== Required work ==
Start with the first line of the records below. Output each line exactly, ending with the one that contains "Lemma emit_all fs".

Stored entries:
-------
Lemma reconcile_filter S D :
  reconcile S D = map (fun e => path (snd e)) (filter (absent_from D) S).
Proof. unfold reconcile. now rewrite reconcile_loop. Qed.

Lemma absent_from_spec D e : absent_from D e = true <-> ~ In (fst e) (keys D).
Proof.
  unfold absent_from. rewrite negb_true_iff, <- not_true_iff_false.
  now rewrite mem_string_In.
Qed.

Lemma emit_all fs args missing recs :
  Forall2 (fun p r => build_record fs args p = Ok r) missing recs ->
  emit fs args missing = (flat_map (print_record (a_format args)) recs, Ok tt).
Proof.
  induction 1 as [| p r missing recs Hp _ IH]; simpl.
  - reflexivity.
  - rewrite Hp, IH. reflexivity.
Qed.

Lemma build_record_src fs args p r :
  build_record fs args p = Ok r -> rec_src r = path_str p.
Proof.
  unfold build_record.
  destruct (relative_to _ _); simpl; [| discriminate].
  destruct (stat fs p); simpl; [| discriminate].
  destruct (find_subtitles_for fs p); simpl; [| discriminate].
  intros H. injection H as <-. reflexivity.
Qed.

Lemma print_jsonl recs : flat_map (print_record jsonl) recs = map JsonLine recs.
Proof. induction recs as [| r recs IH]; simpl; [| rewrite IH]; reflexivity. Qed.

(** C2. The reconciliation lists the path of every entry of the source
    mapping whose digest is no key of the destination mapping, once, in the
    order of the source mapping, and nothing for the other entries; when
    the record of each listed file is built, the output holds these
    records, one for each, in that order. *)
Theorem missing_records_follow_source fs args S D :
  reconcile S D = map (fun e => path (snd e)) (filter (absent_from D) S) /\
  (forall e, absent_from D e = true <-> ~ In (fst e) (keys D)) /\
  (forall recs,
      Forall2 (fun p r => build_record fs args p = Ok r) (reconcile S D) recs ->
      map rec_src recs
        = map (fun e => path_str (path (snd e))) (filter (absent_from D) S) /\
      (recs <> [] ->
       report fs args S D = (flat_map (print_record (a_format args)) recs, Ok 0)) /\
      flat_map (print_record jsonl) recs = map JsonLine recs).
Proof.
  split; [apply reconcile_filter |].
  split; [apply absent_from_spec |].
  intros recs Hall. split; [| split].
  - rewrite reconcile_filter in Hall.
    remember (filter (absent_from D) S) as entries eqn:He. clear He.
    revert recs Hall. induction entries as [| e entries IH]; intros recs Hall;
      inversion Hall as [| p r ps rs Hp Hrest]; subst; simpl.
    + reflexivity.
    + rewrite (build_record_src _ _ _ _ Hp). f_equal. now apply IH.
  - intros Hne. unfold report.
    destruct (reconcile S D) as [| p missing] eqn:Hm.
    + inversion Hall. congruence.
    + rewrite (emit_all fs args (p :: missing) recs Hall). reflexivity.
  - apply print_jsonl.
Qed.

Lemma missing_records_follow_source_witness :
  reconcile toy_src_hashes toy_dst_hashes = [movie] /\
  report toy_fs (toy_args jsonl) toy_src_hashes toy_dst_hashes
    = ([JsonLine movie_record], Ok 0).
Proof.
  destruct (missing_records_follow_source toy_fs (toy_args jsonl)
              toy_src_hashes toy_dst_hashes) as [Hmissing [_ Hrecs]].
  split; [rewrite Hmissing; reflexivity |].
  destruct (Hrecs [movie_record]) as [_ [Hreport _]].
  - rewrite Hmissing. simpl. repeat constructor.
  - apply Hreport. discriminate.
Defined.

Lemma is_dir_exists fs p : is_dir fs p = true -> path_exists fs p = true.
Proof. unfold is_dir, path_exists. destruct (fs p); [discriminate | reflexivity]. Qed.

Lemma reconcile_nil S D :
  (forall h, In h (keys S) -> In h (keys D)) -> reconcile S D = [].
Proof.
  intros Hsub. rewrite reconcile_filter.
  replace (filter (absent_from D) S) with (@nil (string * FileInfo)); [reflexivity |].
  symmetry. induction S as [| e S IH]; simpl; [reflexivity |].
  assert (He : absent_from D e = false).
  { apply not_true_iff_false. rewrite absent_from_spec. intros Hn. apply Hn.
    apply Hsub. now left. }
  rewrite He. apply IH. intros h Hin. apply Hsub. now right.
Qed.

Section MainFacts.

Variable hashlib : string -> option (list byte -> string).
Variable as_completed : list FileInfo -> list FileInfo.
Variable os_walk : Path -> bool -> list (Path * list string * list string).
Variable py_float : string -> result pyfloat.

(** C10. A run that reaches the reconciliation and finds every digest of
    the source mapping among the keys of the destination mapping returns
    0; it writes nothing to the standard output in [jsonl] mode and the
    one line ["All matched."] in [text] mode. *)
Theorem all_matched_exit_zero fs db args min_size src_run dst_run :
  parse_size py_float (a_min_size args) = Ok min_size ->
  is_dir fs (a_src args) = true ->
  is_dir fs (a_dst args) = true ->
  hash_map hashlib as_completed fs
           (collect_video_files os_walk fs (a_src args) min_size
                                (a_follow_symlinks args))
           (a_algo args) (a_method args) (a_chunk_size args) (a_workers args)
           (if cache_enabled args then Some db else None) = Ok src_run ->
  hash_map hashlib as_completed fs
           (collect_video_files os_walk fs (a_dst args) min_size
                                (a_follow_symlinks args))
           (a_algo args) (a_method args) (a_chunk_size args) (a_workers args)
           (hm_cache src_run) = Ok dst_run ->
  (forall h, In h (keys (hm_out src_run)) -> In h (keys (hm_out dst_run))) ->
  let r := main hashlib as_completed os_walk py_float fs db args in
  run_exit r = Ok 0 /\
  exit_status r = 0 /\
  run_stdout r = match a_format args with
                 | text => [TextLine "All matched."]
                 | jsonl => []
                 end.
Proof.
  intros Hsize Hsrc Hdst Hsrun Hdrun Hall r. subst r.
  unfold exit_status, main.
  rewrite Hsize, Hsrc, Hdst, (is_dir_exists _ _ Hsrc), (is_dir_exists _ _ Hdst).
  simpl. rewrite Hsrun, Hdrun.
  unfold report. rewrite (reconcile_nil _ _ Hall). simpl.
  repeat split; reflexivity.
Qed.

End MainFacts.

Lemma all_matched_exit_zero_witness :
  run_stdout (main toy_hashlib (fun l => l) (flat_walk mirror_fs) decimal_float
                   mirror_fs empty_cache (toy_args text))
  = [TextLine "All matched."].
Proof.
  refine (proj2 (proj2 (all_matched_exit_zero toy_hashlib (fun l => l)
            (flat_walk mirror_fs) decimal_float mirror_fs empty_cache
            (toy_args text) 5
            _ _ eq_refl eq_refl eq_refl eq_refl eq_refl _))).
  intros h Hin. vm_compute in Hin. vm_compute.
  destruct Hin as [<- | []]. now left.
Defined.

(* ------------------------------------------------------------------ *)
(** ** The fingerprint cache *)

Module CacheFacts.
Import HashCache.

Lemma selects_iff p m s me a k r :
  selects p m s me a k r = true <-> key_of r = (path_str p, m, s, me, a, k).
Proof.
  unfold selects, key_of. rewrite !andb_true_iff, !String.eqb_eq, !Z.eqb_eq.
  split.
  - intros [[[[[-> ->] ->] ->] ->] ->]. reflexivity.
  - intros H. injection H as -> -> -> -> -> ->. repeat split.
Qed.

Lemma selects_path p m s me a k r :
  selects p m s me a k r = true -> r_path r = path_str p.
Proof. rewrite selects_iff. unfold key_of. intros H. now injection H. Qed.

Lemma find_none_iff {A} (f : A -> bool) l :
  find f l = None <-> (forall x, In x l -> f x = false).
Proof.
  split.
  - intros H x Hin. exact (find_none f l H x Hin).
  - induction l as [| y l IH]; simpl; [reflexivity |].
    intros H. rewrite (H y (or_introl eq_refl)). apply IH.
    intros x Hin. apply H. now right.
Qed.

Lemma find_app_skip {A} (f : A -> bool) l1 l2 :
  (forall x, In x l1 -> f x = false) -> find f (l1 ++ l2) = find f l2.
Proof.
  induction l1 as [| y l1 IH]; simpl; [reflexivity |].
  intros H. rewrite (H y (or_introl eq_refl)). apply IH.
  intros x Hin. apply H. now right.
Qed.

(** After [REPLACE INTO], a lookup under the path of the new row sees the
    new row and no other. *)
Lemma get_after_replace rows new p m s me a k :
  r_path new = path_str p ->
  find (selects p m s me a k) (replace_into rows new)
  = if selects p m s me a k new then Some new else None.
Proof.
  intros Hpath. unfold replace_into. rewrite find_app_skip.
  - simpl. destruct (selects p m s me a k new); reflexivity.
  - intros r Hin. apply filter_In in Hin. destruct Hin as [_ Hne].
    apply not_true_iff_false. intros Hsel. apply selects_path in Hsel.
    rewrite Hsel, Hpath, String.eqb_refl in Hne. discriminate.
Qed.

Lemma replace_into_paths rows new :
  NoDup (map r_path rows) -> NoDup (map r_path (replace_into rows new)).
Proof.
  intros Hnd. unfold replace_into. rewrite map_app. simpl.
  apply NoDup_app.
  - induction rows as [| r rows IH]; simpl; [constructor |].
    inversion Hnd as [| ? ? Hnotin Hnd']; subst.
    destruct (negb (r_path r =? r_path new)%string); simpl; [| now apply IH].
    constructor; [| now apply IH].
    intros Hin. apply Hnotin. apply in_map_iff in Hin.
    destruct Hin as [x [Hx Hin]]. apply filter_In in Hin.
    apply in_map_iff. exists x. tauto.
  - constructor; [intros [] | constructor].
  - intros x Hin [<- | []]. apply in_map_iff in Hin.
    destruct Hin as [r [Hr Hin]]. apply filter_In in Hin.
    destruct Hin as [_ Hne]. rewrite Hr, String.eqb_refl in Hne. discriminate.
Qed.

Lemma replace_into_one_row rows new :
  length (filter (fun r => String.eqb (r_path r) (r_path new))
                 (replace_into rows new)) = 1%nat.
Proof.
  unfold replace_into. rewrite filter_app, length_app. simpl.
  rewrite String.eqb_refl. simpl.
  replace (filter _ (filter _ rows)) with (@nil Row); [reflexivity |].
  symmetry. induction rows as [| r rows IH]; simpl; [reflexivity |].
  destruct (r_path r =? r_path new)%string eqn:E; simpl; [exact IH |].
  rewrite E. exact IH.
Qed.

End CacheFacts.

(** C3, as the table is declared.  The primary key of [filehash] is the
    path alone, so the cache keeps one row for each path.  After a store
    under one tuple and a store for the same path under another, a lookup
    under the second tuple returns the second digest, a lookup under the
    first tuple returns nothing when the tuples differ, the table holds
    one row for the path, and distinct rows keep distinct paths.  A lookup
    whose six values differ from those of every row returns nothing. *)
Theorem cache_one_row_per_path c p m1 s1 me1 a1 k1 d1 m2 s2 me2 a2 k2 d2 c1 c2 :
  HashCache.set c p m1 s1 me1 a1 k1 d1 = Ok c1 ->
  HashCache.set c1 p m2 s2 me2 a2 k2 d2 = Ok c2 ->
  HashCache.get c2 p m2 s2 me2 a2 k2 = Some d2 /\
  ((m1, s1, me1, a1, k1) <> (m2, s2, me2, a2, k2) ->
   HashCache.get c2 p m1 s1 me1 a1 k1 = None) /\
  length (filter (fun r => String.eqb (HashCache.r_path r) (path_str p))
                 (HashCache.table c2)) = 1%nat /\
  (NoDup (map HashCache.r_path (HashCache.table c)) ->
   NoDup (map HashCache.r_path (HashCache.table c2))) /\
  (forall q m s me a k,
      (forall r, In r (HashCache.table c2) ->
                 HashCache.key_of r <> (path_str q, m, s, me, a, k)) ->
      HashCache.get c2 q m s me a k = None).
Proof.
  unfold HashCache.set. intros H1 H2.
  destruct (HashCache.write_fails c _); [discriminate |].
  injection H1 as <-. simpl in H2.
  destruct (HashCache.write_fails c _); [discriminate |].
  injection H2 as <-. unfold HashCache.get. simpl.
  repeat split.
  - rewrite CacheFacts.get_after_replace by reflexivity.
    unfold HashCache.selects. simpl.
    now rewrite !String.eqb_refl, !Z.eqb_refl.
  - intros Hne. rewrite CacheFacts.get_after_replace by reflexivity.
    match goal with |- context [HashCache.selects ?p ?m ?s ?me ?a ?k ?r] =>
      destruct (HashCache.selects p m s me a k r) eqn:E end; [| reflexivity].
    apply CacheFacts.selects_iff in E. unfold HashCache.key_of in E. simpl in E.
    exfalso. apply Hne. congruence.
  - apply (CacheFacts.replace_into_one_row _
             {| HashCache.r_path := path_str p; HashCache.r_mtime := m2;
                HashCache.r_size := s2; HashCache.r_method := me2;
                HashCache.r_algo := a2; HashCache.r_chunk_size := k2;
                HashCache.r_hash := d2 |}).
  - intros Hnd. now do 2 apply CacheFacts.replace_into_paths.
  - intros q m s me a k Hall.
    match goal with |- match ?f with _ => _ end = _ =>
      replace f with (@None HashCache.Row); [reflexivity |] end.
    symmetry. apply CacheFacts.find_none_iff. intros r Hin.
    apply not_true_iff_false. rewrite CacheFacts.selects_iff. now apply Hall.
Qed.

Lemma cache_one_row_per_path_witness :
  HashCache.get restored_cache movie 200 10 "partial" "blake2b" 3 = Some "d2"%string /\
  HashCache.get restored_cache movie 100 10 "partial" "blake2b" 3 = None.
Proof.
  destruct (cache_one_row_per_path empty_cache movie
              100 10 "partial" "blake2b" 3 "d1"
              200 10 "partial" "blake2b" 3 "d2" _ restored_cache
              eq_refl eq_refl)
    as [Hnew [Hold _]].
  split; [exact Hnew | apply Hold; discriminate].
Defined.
-------
== Written solution ==
Lemma reconcile_filter S D :
  reconcile S D = map (fun e => path (snd e)) (filter (absent_from D) S).
Proof. unfold reconcile. now rewrite reconcile_loop. Qed.

Lemma absent_from_spec D e : absent_from D e = true <-> ~ In (fst e) (keys D).
Proof.
  unfold absent_from. rewrite negb_true_iff, <- not_true_iff_false.
  now rewrite mem_string_In.
Qed.

Lemma emit_all fs args missing recs :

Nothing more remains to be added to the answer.